Ascendis Pharma's TransCon CNP Shows Sustained Growth Benefits in Older Achondroplasia Patients
Event summary
- Ascendis Pharma reported 2-year data from the ApproaCH trial showing sustained growth improvements in children with achondroplasia aged ≥5 years treated with TransCon CNP (navepegritide).
- Annualized growth velocity (AGV) for TransCon CNP-treated patients was 5.71 cm/year at Week 104, compared to 5.53 cm/year for placebo patients who crossed over to TransCon CNP.
- The safety profile remained consistent with the overall population, with no symptomatic hypotension or bone age acceleration observed.

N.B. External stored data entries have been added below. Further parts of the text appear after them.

Lemma inv_call w gs place i B (call : TxnE B) b w' :
  Inv w gs place → allowed (gs i) call → respond call w b = Some w' → watched_by_other gs i call →
  plausible (gs i) call b ∧ ∃ place', Inv w' (upd i (after (gs i) call b) gs) place'.
Proof.
  intros HI. revert b. destruct call; intros b Hal Hres Hother; cbn [respond allowed plausible] in *.
  all: try (simplify_eq; split; [done|]; exists place; by apply inv_nothing).
  all: try (simplify_eq; split; [done|]; exists place; apply inv_log; [by apply inv_nothing|done]).
  all: try (apply determined_Some in Hres as [Hb Hw']; cbn [fst snd] in *).
  - split; [done|]. destruct b as [n|e]; [|simplify_eq; exists place; by apply inv_nothing].
    apply guarded_Some in Hres as [->%Nat.eqb_eq <-]. eexists. by apply inv_checkout.
  - destruct Hal as [Hh Hd]. split; [done|]. simplify_eq. eexists. by apply inv_finish.
  - subst. split; [done|]. exists place. apply inv_quiet; try done; simpl; [by intros t [= <-]|]. intros id n. apply (inv_peek _ _ _ HI).
  - apply guarded_Some in Hres as [Hnew%bool_decide_eq_true <-]. destruct Hal as (Ho & Hb & Hn & Hsp). split; [done|]. eexists. by apply inv_insert.
  - subst. split; [done|]. exists place. cbn [after]. destruct (sessions _ !! id) as [s|] eqn:Hs; [|by apply inv_drop_claim].
    apply inv_quiet; try done; simpl; [intros t; apply (inv_now _ _ _ HI)|]. intros id' n [= <- <-]. by apply (inv_session _ _ _ HI).
  - split; [done|]. destruct (claim id w) as [a w1] eqn:E. simpl in *. subst. destruct Hal. by eapply inv_claim.
  - destruct (remove id w) as [a w1] eqn:E. simpl in *. subst. destruct Hal. by eapply inv_remove_session.
  - split; [done|]. destruct (release id w) as [a w1] eqn:E. simpl in *. subst. destruct Hal. by eapply inv_release.
  - split; [done|]. destruct (expire id w) as [a w1] eqn:E. simpl in *. subst. destruct Hal as [Hd [d Hw]]. by eapply inv_expire.
  - apply guarded_Some in Hres as [Hn%bool_decide_eq_true <-]. split; [done|]. exists place. by apply inv_acquire.
  - simplify_eq. split; [done|]. exists place. by apply inv_release_lock.
  - simplify_eq. split; [done|]. exists place. destruct Hother as (j & Hj & Hw). apply inv_same_place; try done; simpl.
    + intros t. apply (inv_now _ _ _ HI).
    + intros id' d. apply (inv_awake _ _ _ HI).
    + intros id' n. apply (inv_peek _ _ _ HI).
    + intros id' s Hs Hb Hr. unfold responsible in Hr. rewrite Hal in Hr. destruct Hr as [Hr|Hr].
      * simplify_eq. exists j. rewrite upd_ne by done. right. by left.
      * exists i. rewrite upd_eq. by right.
  - subst. split; [done|]. destruct Hal as (-> & id & Hw). exists place. cbn [after]. rewrite Hw. eapply inv_watch_on; [done..|].
    intros last Hl Hr. right. right. eexists. split; [by left|]. lia.
  - apply guarded_Some in Hres as [Hd%N.leb_le <-]. split; [done|]. destruct Hal as (id & Hw). exists place. cbn [after]. rewrite Hw.
    eapply inv_watch_on; [done..|by intros d [= <-]|]. intros last Hl Hr. unfold responsible in *. rewrite Hw in Hr. simpl.
    destruct Hr as [Hr|[Hr|(d & [Hr|Hr] & Hd')]]; simplify_eq; [by left|]. right. right. eauto.
Qed.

- TransCon CNP, now marketed as YUVIWEL®, was approved by the FDA in February 2026 and awaits EMA decision in Q4 2026.
The big picture
Ascendis Pharma's latest data reinforces TransCon CNP's potential as a best-in-class therapy for achondroplasia, addressing a significant unmet need in a rare disease space. The sustained growth benefits observed in older patients could broaden the drug's appeal, while regulatory decisions in the U.S. and Europe will shape its commercial trajectory. The results also highlight the company's ability to leverage its TransCon technology platform to develop differentiated therapies.
What we're watching
- Regulatory Momentum
- Whether the EMA will follow the FDA's approval of YUVIWEL in the fourth quarter of 2026, expanding market access for TransCon CNP.
- Long-Term Efficacy
- How sustained growth improvements translate into long-term health and quality-of-life benefits for older achondroplasia patients.
- Commercial Strategy
- The pace at which Ascendis Pharma can scale commercial operations to meet demand for YUVIWEL in the U.S. and potentially Europe.